══ Extracted records ══

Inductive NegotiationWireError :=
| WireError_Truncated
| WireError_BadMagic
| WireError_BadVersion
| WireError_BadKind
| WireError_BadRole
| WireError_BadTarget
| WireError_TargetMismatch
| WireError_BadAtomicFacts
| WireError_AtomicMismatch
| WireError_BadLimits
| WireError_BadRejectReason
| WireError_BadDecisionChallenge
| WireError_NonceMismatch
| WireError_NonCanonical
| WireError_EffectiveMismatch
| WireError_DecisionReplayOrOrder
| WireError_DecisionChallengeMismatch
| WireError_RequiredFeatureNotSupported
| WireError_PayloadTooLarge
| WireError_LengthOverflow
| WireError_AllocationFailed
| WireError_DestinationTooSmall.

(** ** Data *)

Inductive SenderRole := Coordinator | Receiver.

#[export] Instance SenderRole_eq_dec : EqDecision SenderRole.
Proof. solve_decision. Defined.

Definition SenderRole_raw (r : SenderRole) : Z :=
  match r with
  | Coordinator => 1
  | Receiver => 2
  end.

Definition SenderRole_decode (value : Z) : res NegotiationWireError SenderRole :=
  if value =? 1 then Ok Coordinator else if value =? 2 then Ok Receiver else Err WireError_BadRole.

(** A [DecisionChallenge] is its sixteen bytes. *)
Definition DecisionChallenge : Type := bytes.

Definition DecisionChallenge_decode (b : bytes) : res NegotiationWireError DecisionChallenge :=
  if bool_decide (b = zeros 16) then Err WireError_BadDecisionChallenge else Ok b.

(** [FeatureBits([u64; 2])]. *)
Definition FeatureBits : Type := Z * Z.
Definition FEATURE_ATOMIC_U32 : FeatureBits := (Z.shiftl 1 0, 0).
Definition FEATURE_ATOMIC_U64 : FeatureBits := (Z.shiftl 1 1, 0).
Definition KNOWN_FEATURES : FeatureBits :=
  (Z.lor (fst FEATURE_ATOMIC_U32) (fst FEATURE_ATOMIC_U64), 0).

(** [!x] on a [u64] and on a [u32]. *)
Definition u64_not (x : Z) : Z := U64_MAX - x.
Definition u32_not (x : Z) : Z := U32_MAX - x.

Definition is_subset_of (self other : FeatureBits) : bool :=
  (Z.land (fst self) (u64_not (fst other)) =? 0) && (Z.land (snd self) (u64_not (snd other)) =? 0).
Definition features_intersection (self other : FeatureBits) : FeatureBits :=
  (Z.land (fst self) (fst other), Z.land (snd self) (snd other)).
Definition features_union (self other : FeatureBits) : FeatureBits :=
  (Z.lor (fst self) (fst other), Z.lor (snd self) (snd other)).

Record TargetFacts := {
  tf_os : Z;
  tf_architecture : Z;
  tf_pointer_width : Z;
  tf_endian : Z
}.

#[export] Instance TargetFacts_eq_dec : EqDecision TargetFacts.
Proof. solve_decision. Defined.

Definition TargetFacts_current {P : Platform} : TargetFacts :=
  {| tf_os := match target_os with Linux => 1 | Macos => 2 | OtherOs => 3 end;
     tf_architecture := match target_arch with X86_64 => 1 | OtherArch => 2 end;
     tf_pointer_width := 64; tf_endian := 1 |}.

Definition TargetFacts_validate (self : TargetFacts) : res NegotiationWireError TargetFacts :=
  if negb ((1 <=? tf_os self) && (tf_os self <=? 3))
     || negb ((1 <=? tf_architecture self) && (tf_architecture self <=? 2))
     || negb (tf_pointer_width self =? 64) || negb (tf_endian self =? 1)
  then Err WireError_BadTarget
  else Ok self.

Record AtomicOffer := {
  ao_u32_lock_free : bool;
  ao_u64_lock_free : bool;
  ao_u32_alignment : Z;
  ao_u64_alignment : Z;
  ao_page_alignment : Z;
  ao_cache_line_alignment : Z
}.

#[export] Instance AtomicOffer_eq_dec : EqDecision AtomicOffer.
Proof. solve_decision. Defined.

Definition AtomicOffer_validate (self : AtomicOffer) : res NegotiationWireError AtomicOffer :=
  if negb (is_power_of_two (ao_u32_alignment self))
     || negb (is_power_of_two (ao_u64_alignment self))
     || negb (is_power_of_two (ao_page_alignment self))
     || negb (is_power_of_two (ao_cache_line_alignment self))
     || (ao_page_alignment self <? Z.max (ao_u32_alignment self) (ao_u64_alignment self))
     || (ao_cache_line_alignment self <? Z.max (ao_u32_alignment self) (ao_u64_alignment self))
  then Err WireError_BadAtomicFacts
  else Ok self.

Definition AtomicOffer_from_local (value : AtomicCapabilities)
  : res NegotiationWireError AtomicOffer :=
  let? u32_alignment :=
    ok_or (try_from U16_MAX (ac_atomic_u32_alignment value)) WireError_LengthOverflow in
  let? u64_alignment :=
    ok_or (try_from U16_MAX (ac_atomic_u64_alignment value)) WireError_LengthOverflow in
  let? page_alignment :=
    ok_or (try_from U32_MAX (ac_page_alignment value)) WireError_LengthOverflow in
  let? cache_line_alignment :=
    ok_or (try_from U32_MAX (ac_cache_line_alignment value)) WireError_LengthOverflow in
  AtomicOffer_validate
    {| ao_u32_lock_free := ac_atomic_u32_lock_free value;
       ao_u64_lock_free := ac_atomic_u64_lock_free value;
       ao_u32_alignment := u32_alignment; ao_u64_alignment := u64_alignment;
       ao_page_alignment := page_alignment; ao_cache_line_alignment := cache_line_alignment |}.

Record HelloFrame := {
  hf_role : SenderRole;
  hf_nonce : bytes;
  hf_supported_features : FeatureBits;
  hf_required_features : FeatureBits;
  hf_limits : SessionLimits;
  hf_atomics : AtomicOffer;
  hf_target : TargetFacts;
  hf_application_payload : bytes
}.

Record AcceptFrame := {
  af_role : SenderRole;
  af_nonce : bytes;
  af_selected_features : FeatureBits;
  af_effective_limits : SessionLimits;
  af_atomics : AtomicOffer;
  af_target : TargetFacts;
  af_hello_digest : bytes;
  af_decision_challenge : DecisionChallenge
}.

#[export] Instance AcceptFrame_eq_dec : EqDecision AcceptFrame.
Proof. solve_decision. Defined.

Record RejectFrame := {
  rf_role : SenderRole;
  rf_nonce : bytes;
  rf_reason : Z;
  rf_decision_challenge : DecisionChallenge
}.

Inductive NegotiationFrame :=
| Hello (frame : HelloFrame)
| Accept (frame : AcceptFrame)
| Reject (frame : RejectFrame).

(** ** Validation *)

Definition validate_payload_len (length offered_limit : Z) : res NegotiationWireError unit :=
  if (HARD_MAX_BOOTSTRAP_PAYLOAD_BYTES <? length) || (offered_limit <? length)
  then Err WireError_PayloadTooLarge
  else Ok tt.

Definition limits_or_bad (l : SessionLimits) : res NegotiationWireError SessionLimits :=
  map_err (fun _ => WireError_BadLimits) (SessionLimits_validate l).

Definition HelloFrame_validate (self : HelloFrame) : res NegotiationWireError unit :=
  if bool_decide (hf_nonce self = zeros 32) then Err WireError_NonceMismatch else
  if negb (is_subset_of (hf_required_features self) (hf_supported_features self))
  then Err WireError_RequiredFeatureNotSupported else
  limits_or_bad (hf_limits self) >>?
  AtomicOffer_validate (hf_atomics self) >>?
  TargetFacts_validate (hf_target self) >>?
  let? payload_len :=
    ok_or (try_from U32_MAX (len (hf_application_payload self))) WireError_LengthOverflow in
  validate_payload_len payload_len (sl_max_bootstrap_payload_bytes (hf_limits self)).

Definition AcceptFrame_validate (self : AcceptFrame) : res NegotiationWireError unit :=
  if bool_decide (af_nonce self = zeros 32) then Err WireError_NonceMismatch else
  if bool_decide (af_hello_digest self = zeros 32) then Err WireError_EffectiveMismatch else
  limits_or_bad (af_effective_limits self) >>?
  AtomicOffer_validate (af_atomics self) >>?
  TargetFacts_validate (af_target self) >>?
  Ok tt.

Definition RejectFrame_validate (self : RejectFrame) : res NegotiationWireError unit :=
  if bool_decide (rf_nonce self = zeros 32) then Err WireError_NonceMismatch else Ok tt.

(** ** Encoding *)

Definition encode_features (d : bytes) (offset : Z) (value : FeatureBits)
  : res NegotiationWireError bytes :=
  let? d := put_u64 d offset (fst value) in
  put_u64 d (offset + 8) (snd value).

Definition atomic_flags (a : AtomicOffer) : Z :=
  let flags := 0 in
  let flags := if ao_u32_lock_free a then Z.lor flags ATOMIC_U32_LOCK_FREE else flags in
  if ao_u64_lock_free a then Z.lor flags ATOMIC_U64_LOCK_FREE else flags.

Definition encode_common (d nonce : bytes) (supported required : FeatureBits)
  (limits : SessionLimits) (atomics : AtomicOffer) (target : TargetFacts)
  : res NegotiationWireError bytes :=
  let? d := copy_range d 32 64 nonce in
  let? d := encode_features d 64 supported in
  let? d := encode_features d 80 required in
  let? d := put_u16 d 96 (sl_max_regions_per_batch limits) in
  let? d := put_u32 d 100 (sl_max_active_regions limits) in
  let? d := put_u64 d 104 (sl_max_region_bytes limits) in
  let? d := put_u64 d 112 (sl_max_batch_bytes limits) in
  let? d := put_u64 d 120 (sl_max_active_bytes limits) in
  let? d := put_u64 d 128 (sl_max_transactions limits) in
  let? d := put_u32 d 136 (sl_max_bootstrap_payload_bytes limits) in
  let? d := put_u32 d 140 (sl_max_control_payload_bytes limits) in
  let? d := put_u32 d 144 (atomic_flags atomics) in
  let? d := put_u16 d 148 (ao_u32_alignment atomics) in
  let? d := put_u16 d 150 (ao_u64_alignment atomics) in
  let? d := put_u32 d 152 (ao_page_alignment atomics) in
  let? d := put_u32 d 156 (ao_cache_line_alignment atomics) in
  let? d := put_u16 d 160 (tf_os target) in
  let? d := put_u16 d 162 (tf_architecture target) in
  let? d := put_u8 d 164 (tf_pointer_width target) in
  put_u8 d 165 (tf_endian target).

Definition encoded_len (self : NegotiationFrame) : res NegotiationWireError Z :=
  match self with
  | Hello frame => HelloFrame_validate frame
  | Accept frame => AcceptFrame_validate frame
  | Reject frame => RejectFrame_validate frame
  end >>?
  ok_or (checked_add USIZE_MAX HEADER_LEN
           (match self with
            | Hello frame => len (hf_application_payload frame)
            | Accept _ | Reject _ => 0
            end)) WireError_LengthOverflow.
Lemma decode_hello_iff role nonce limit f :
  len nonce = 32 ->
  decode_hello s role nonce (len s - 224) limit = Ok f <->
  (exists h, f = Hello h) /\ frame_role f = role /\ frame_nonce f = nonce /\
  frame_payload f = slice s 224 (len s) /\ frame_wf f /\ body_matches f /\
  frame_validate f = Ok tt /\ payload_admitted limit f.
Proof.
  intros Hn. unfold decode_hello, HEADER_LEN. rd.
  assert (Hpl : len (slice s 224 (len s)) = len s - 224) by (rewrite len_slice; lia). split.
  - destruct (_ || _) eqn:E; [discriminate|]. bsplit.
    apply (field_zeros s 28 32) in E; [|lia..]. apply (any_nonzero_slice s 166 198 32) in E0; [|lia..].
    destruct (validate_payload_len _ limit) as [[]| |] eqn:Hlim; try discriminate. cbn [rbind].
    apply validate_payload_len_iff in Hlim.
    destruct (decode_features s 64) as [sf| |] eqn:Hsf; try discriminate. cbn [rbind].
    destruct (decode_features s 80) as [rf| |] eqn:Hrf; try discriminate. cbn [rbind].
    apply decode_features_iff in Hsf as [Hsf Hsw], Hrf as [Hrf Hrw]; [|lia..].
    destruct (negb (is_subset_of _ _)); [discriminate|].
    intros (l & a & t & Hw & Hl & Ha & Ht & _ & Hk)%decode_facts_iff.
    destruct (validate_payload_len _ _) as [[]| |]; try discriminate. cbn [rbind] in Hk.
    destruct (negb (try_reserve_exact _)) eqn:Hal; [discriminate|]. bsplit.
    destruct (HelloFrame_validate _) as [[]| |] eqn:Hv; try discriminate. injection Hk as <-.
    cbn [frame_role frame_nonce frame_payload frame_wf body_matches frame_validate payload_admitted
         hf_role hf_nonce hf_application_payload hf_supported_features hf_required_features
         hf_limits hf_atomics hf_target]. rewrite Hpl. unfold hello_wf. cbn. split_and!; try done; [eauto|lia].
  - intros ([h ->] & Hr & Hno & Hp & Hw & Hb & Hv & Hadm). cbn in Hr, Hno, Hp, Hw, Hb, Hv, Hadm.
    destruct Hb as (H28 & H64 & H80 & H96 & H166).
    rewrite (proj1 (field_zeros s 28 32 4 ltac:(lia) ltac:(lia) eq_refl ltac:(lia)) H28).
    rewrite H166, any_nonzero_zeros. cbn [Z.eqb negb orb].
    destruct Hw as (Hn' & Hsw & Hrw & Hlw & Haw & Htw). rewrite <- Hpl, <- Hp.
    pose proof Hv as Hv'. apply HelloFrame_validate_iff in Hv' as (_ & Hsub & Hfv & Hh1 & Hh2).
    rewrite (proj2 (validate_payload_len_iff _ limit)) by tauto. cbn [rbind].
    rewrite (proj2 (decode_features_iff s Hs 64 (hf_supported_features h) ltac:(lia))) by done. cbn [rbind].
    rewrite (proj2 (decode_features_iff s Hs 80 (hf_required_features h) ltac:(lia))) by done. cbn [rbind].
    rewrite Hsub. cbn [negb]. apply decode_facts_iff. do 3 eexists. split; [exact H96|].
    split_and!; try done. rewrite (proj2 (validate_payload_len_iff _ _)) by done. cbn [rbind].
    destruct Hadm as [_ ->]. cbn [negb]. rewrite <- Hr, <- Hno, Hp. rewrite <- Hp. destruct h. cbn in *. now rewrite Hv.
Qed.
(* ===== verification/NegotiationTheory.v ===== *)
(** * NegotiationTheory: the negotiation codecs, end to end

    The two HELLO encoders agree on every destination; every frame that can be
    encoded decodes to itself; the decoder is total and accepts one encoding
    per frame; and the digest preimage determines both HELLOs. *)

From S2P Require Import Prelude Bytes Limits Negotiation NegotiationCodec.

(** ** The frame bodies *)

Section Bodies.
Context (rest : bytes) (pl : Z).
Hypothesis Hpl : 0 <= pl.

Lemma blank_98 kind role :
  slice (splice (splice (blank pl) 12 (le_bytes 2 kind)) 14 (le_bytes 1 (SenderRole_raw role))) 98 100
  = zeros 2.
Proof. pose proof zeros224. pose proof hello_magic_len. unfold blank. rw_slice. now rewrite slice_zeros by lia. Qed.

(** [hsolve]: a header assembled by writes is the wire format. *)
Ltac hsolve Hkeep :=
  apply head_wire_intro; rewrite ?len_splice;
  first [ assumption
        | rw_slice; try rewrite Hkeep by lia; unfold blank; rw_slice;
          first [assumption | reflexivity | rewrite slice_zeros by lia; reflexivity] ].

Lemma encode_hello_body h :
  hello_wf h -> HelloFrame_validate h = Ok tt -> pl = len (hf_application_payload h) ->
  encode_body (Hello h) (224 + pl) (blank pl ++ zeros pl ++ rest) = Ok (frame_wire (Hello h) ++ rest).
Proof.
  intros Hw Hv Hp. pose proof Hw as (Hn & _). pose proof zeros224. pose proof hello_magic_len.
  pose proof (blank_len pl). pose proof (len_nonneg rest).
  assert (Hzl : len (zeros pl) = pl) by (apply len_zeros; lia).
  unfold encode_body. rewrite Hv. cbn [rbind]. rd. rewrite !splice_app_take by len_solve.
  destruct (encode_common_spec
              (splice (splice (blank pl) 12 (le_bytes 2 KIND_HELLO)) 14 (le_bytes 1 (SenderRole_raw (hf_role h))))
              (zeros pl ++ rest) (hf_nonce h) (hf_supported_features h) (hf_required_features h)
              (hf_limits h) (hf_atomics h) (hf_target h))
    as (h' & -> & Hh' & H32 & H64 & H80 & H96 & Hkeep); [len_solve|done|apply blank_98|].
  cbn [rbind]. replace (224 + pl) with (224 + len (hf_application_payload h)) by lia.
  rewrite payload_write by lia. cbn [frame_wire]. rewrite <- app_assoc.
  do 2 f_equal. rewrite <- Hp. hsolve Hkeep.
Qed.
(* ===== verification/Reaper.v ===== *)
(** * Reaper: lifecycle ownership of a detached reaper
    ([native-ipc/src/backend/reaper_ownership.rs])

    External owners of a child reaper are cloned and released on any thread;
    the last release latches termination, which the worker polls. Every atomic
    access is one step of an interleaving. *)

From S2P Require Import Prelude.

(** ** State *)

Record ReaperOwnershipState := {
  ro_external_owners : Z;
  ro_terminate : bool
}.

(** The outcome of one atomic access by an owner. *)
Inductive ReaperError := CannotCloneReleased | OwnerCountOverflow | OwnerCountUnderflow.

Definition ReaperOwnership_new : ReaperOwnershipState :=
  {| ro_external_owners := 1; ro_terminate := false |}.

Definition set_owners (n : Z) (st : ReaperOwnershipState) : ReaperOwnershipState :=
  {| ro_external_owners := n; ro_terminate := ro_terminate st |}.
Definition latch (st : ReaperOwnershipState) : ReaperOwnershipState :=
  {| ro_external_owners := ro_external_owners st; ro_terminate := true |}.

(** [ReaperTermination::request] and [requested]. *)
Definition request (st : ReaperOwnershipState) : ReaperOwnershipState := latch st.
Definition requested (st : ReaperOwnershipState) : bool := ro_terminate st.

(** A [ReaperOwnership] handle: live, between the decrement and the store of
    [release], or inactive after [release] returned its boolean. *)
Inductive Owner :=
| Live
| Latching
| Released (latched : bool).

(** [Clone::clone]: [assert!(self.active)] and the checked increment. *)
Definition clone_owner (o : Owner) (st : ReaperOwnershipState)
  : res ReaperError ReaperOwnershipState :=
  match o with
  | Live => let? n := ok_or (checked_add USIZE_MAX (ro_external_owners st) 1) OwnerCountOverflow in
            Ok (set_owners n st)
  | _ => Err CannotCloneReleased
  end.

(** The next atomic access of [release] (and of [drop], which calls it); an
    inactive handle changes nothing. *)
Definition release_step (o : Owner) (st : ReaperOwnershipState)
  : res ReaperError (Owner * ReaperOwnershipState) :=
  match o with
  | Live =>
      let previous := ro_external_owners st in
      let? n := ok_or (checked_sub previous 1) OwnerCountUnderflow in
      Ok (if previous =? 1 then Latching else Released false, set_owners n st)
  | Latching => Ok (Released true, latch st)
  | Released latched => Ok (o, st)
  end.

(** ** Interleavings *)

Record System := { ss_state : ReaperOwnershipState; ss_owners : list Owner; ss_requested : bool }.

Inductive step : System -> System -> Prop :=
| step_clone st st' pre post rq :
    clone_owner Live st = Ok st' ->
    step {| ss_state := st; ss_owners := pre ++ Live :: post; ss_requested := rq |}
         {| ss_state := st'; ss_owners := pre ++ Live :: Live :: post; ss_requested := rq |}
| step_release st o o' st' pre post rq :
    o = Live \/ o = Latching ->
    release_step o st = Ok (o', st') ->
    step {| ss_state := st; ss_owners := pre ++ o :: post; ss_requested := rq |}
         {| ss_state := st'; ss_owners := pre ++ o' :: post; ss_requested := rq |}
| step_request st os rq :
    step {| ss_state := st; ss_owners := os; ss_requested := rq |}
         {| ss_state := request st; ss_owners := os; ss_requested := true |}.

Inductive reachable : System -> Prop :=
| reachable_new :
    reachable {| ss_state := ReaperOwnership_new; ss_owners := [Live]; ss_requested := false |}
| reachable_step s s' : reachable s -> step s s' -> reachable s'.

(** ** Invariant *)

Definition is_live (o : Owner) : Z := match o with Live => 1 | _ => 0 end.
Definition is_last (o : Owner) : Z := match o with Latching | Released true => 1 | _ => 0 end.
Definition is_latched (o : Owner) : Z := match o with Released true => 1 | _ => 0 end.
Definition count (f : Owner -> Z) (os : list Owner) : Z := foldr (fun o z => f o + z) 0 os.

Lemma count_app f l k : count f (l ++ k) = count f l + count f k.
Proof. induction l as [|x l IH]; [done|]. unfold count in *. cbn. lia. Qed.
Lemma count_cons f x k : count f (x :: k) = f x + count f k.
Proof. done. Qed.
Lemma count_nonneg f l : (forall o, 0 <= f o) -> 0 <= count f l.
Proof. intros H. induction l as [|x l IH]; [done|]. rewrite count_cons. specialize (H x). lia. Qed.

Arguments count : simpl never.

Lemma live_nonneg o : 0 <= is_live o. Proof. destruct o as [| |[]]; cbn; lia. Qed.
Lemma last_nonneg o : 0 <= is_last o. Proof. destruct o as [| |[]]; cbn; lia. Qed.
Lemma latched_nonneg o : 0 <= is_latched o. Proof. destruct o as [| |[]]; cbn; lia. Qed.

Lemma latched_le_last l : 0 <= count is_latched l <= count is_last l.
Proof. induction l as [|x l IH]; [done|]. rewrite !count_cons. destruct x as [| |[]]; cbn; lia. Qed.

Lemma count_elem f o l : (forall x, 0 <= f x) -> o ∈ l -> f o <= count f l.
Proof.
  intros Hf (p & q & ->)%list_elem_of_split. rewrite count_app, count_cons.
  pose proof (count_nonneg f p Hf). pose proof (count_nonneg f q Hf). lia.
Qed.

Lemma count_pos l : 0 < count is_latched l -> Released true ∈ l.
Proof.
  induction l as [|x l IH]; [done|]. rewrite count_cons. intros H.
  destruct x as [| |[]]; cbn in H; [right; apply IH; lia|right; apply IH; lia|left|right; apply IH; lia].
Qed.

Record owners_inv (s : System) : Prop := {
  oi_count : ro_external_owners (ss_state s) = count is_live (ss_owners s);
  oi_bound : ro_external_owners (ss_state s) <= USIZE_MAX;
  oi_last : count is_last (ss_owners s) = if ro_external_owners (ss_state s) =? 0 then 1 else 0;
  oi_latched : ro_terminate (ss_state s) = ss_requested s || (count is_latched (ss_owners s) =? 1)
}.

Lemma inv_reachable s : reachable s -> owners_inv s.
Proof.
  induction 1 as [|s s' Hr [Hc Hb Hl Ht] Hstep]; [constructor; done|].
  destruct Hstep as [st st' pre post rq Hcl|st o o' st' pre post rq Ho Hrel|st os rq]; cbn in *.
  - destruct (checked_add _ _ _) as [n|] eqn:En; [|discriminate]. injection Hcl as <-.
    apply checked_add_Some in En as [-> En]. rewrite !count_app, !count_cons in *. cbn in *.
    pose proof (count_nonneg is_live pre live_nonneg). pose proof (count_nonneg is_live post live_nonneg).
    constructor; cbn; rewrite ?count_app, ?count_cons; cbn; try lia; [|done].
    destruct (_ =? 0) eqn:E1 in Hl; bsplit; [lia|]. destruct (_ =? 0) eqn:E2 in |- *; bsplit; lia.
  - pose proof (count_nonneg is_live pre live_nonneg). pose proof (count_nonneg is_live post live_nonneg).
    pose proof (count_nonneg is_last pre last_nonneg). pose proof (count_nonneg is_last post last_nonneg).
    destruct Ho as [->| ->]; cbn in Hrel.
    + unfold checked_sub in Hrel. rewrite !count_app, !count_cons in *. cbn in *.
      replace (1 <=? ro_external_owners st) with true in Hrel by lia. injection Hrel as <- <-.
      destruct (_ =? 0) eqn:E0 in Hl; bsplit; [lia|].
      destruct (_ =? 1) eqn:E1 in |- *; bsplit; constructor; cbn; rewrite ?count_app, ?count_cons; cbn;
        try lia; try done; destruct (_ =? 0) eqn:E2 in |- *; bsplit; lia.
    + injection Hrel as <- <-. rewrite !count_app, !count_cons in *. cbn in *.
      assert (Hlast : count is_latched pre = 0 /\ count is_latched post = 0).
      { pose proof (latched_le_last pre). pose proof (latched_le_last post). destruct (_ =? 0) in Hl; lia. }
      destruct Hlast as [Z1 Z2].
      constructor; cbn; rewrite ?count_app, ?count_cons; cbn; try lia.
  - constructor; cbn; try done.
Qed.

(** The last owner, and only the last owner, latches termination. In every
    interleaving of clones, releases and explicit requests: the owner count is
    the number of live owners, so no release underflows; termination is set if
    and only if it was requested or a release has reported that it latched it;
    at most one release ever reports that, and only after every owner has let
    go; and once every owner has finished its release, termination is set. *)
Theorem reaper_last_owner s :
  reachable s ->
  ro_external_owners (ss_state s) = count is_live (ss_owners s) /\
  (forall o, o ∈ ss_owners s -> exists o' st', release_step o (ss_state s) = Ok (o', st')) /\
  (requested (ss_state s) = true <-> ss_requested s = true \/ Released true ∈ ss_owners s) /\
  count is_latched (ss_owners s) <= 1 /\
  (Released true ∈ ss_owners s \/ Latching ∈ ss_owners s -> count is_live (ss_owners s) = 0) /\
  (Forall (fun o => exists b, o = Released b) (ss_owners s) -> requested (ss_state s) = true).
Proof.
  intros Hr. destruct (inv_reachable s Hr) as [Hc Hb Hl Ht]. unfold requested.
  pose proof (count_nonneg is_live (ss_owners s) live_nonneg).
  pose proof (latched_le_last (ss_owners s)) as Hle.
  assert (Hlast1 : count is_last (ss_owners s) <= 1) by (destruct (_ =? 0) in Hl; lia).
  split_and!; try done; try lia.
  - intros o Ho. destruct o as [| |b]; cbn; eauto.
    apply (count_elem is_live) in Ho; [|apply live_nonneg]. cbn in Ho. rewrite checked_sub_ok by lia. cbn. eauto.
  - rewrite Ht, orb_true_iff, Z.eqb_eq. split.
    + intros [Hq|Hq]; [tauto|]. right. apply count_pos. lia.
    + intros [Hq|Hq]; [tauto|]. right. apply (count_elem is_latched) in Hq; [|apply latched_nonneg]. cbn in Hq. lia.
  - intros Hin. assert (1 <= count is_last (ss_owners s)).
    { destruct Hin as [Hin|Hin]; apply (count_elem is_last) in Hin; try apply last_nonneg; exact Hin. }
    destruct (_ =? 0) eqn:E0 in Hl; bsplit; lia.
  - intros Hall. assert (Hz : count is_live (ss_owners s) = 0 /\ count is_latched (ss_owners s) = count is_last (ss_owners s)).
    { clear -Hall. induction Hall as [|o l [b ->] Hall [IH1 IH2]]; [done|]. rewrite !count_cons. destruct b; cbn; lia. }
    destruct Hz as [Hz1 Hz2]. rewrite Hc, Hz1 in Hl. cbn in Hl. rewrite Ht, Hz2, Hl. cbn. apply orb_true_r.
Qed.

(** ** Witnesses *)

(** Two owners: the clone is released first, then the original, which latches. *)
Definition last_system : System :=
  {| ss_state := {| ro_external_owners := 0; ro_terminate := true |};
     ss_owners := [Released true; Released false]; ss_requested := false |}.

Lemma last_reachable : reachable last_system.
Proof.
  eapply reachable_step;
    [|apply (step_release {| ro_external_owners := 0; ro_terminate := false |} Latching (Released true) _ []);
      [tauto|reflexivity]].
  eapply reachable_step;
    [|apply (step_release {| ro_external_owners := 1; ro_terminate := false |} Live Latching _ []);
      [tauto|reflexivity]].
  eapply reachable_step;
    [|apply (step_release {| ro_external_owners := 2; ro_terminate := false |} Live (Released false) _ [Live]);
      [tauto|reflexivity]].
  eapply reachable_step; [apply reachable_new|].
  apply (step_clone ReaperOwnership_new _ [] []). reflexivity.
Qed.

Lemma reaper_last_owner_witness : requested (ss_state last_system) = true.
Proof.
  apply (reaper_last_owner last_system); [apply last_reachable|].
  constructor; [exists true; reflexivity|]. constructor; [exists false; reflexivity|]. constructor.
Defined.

═══

*What you are asked to do*. Among the lines above, which ones include the word "previous"? Copy them.

*Worked solution*.
      let previous := ro_external_owners st in
      let? n := ok_or (checked_sub previous 1) OwnerCountUnderflow in
      Ok (if previous =? 1 then Latching else Released false, set_owners n st)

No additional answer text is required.